When importing a Word docx, I want to Preserve Styles and Formatting from Text and Tables, but that causes an overset issue (even with smart reflow)!

When I turn this option off and Convert Tables to Unformatted Tables, the overset issue is solved, but I lose the text styles (character styles).

Is there a solution to have both - making tables unformatted, but keeping the text's styles?

Thank you!

This topic has been closed for replies.

2 replies

James Gifford—NitroPress
Legend
October 24, 2022

Importing a Word doc can be simple and straightforward or a complete mess. It sounds as if you have a fairly complex document, so the simple methods are limited to what you've already tried: import with no styles and reformat it in ID.

 

To be honest, that may be your best approach. Either create a PDF from Word or keep the Word doc open as a guide/template, and format the ID doc to match. It really can be easier and faster to do it that way.

 

The other way is to import the doc with everything intact and clean up each of the doc styles, then delete the work content and place the Word doc in the new ID template. It should import pretty cleanly, needing only touch-up.

 

But as most Word docs are abysmally constructed, with loose application of styles and tons of override formatting... starting in ID with a clean if plain doc and reformatting it correctly might be the shortest path to completion. The alternative is to patiently reconstruct all those styles, then strip the Word doc of crud like double returns and double spaces and generated styles... and while that might seem like the right path, it can take many times longer.

 

In any case, do strip the Word doc of double spaces, double paragraph returns, soft paragraph returns and pretty much all double whitespace (tab-space, return-space, space-return, and the more obvious ones like multiple spaces or returns). All of those can make it much harder to get a clean format in ID.

 

Fab_Dog
Fab_DogAuthor
Participant
October 24, 2022

Thanks for taking the time to help!

Yes, I usually do a combination of things, as you mentioned. I just try to import the most laborious items before going through the whole doc manually.

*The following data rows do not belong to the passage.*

(** C6. With the split directory of the configuration in place,
    [split_dataset] called with [force_resplit] set leaves every path at or
    under that directory as it was: the earlier split is neither discarded
    nor made anew. *)
Theorem split_dataset_ignores_force_resplit (np_permutation : Z -> nat -> list Z)
    (np_coins : Z -> nat -> nat -> bool)
    (tts : list Z -> list string -> Q -> Z -> list string -> result split_result)
    (dataset_path : path) (val_percentage test_percentage : option Q)
    (split_seed : option Z) (make_default_split : bool) (s : fs)
    (vp tp : Q) (seed : Z) :
  validate val_percentage test_percentage split_seed = Ok (vp, tp, seed) ->
  is_Some (stat s (dataset_path ++ ["lists"] ++ [split_id vp tp seed])) ->
  forall p, (dataset_path ++ ["lists"] ++ [split_id vp tp seed]) `prefix_of` p ->
    snd (split_dataset np_permutation np_coins tts (Some dataset_path) val_percentage
           test_percentage true split_seed make_default_split s) !! p
    = s !! p.
Proof.
  intros Hval [x Hx] p [k ->].
  set (lists_path := dataset_path ++ ["lists"]).
  assert (Hnp : ~ ((dataset_path ++ ["lists"] ++ [split_id vp tp seed]) ++ k)
                  `prefix_of` lists_path).
  { intros H. apply prefix_length in H. unfold lists_path in H.
    rewrite !length_app in H. simpl in H. lia. }
  assert (Hns : (dataset_path ++ ["lists"] ++ [split_id vp tp seed]) ++ k
                <> lists_path ++ ["split"]).
  { unfold lists_path. rewrite (app_assoc dataset_path), <- (app_assoc _ _ k).
    intros H. apply app_inv_head in H. injection H as H _.
    by apply split_id_not_split in H. }
  unfold split_dataset, bind, path_exists, glob_json, lift.
  destruct (bool_decide (is_Some (stat s (dataset_path ++ ["annotations"])))); [|done].
  change (negb true) with false. cbv beta iota. rewrite Hval. fold lists_path.
  pose proof (mkdir_parents_grown lists_path s) as Hg.
  destruct (mkdir_parents lists_path s) as [[[]|e] s1]; simpl snd in Hg; cbn [fst snd].
  - rewrite bool_decide_eq_true_2.
    2:{ exists x. apply (grown_stat _ s s1 _ x Hg).
        unfold lists_path. by rewrite <- app_assoc. }
    change (negb true) with false. cbv beta iota. unfold ret at 1.
    rewrite (surjective_pairing (default_split _ _ _ s1)).
    destruct (default_split lists_path (split_id vp tp seed) make_default_split s1).1;
      cbn [snd]; unfold ret; cbn [snd];
      rewrite default_split_frame by done;
      destruct (Hg ((dataset_path ++ ["lists"] ++ [split_id vp tp seed]) ++ k))
        as [?|(_ & _ & ?)]; done.
  - destruct (Hg ((dataset_path ++ ["lists"] ++ [split_id vp tp seed]) ++ k))
      as [?|(_ & _ & ?)]; done.
Qed.

Lemma split_dataset_ignores_force_resplit_witness :
  snd (split_dataset (fun _ n => py_range n) (fun _ _ _ => true) tail_split (Some ["ds"])
         (Some (1 # 10)) (Some (2 # 10)) true (Some 0) true stale_store)
    !! ["ds"; "lists"; "split_v10_t20"; "random_train.txt"]
  = stale_store !! ["ds"; "lists"; "split_v10_t20"; "random_train.txt"].
Proof.
  apply (split_dataset_ignores_force_resplit (fun _ n => py_range n) (fun _ _ _ => true)
           tail_split ["ds"] (Some (1 # 10)) (Some (2 # 10)) (Some 0) true stale_store
           (1 # 10) (2 # 10) 0).
  - reflexivity.
  - vm_compute. eauto.
  - exists ["random_train.txt"]. reflexivity.
Defined.

(** The store of the example keeps the list written earlier, and the run
    without [force_resplit] gives the same result and the same store. *)
Example split_dataset_stale_store :
  let run force :=
    split_dataset (fun _ n => py_range n) (fun _ _ _ => true) tail_split (Some ["ds"])
      (Some (1 # 10)) (Some (2 # 10)) force (Some 0) true stale_store in
  snd (run true) !! ["ds"; "lists"; "split_v10_t20"; "random_train.txt"]
    = Some (TextFile ["old" +:+ newline])
  /\ snd (run true) !! ["ds"; "lists"; "split_v10_t20"; "random_val.txt"] = None
  /\ run true = run false.
Proof.
  split; [vm_compute; reflexivity|]. split; [vm_compute; reflexivity|]. reflexivity.
Qed.


(** * Further properties of the module *)

(** ** The repair, on inputs that need none *)

Lemma repair_loop_noop coin todo (st : arrays) (n : nat) :
  (forall v, v ∈ todo -> v ∈ X_b st -> False) ->
  for_each todo (repair_step coin) st n = (Ok st, n).
Proof.
  induction todo as [|a todo IH]; intros Hdisj; [reflexivity|].
  simpl. unfold bind, repair_step.
  destruct (np_contains a (X_b st)) eqn:Hin.
  - exfalso. apply (Hdisj a); [by left | by apply np_contains_spec].
  - unfold ret at 1. apply IH. intros v Hv. apply Hdisj. by right.
Qed.

(** Arrays that share no value come back as they are, whatever the
    lengths of the label arrays, and no coin is drawn. *)
Theorem repair_disjoint_noop coin Xa Xb ya yb n :
  (forall v, v ∈ Xa -> v ∈ Xb -> False) ->
  remove_cross_contamination coin Xa Xb ya yb n = (Ok (Arrays Xa Xb ya yb), n).
Proof. intros Hdisj. by apply repair_loop_noop. Qed.

Lemma repair_disjoint_noop_witness :
  remove_cross_contamination (fun _ => true) [1; 2; 2] [3; 4] ["cat"; "dog"; "owl"] ["fox"] 5%nat
  = (Ok (Arrays [1; 2; 2] [3; 4] ["cat"; "dog"; "owl"] ["fox"]), 5%nat).
Proof.
  apply repair_disjoint_noop. intros v Ha Hb.
  repeat (apply elem_of_cons in Ha as [->|Ha];
          [repeat (apply elem_of_cons in Hb as [Hb|Hb]; [discriminate|]);
           by apply elem_of_nil in Hb|]).
  by apply elem_of_nil in Ha.
Defined.

(** The repair is idempotent: run again on its own result, with any coins,
    it returns that result and draws nothing. *)
Theorem repair_idempotent coin coin' Xa Xb ya yb n :
  length Xa = length ya -> length Xb = length yb ->
  exists r n',
    remove_cross_contamination coin Xa Xb ya yb n = (Ok r, n')
    /\ forall m,
         remove_cross_contamination coin' (X_a r) (X_b r) (y_a r) (y_b r) m = (Ok r, m).
Proof.
  intros Ha Hb.
  destruct (repair_loop coin Xa Xa Xb ya yb n Ha Hb) as (fa & fb & n' & Hrun & Hdisj).
  exists (filtered fa fb Xa Xb ya yb), n'. split; [exact Hrun|].
  intros m. apply repair_loop_noop. simpl. intros v Hva Hvb.
  apply (Hdisj v); [|done..]. by apply elem_of_filter_bool in Hva as [Hva _].
Qed.

Lemma repair_idempotent_witness :
  exists r n',
    remove_cross_contamination (fun k => Nat.even k) [3; 1; 3; 2] [2; 3; 4]
      ["cat"; "dog"; "owl"; "cat"] ["dog"; "fox"; "owl"] 0%nat = (Ok r, n')
    /\ forall m,
         remove_cross_contamination (fun _ => false) (X_a r) (X_b r) (y_a r) (y_b r) m
         = (Ok r, m).
Proof. apply repair_idempotent; reflexivity. Defined.

(** ** The checks of split_dataset *)

(** The checks accept a configuration exactly when both fractions and the
    seed are given, the validation fraction is strictly between 0 and 1,
    the test fraction is in [0,1) and the float sum of the two, which is
    rounded, is below [1.0]. What they accept has an exact sum below 1; the
    converse fails: the floats [0.7] and [0.3] have an exact sum below 1 and
    a float sum of [1.0], and are rejected. Every rejection is a
    ValueError. *)
Theorem validate_accepts_iff (val_percentage test_percentage : option Q)
    (split_seed : option Z) (vp tp : Q) (seed : Z) :
  (validate val_percentage test_percentage split_seed = Ok (vp, tp, seed)
   <-> val_percentage = Some vp /\ test_percentage = Some tp /\ split_seed = Some seed
       /\ (0 < vp)%Q /\ (vp < 1)%Q /\ (0 <= tp)%Q /\ (tp < 1)%Q
       /\ (fl (vp + tp) < 1)%Q)
  /\ (validate val_percentage test_percentage split_seed = Ok (vp, tp, seed) ->
      (vp + tp < 1)%Q)
  /\ ((py_float (7 # 10) + py_float (3 # 10) < 1)%Q
      /\ validate (Some (py_float (7 # 10))) (Some (py_float (3 # 10))) split_seed
         = Raise ValueError)
  /\ (forall e, validate val_percentage test_percentage split_seed = Raise e ->
        e = ValueError).
Proof.
  split; [|split; [|split; [split; [vm_compute; reflexivity | reflexivity]|]]].
  - unfold validate.
    destruct val_percentage as [v|]; [|split; [done|by intros [? _]]].
    destruct (Qltb 0 v && Qltb v 1) eqn:Ev; simpl.
    2:{ split; [done|].
        intros ([= ->] & _ & _ & H0 & H1 & _).
        apply Qltb_lt in H0, H1. rewrite H0, H1 in Ev. done. }
    apply andb_true_iff in Ev as [Ev0 Ev1]. apply Qltb_lt in Ev0, Ev1.
    destruct test_percentage as [t|]; [|split; [done|by intros (_ & ? & _)]].
    destruct (Qle_bool 0 t && Qltb t 1) eqn:Et; simpl.
    2:{ split; [done|].
        intros (_ & [= ->] & _ & _ & _ & H0 & H1 & _).
        apply Qle_bool_iff in H0. apply Qltb_lt in H1. rewrite H0, H1 in Et. done. }
    apply andb_true_iff in Et as [Et0 Et1]. apply Qle_bool_iff in Et0. apply Qltb_lt in Et1.
    destruct (Qltb (fl (v + t)) 1) eqn:Es; simpl.
    2:{ split; [done|].
        intros ([= ->] & [= ->] & _ & _ & _ & _ & _ & H).
        apply Qltb_lt in H. rewrite H in Es. done. }
    apply Qltb_lt in Es.
    destruct split_seed as [sd|]; [|split; [done|by intros (_ & _ & ? & _)]].
    split.
    + intros [= -> -> ->]. done.
    + intros ([= ->] & [= ->] & [= ->] & _). done.
  - unfold validate.
    destruct val_percentage as [v|]; [|done].
    destruct (negb (Qltb 0 v && Qltb v 1)); [done|].
    destruct test_percentage as [t|]; [|done].
    destruct (negb (Qle_bool 0 t && Qltb t 1)); [done|].
    destruct (Qltb (fl (v + t)) 1) eqn:Es; [|done]. simpl.
    destruct split_seed as [sd|]; [|done].
    intros [= -> -> ->]. apply fl_lt_1. by apply Qltb_lt.
  - unfold validate. intros e.
    destruct val_percentage as [v|]; [|by intros [= <-]].
    destruct (negb (Qltb 0 v && Qltb v 1)); [by intros [= <-]|].
    destruct test_percentage as [t|]; [|by intros [= <-]].
    destruct (negb (Qle_bool 0 t && Qltb t 1)); [by intros [= <-]|].
    destruct (negb (Qltb (fl (v + t)) 1)); [by intros [= <-]|].
    destruct split_seed as [sd|]; [done|by intros [= <-]].
Qed.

In this case, there are over 600 footnotes, so they are more important than the tables. And even though I cannot map Table Styles, mapping the import solved a lot of the Tables' issues, except for one final appendix, which I ended up copying and pasting!

I still don't get why that last section generated blank pages and the overset issue. I tried resizing the text boxes to huge sizes, but that didn't help. In the end, I broke the text thread, deleted the empty pages, and copied the appendix manually...

thanks again!

James Gifford—NitroPress
Legend
October 24, 2022

Okay, with a document of that scale, you are probably best off with a couple of work passes to create reasonably clean styles in ID. Place, create styles as best you can, clear contents, re-Place with style matching, repeat.

 

But all that whitespace cleanup, and as much style cleanup as you can manage in Word, will go a long ways.

 

Willi Adelberger
Community Expert
Community Expert
October 24, 2022

Either create other styles in Word, better do it in InDesign. Better is to create in InDesign all styles from the scratch and map them with import.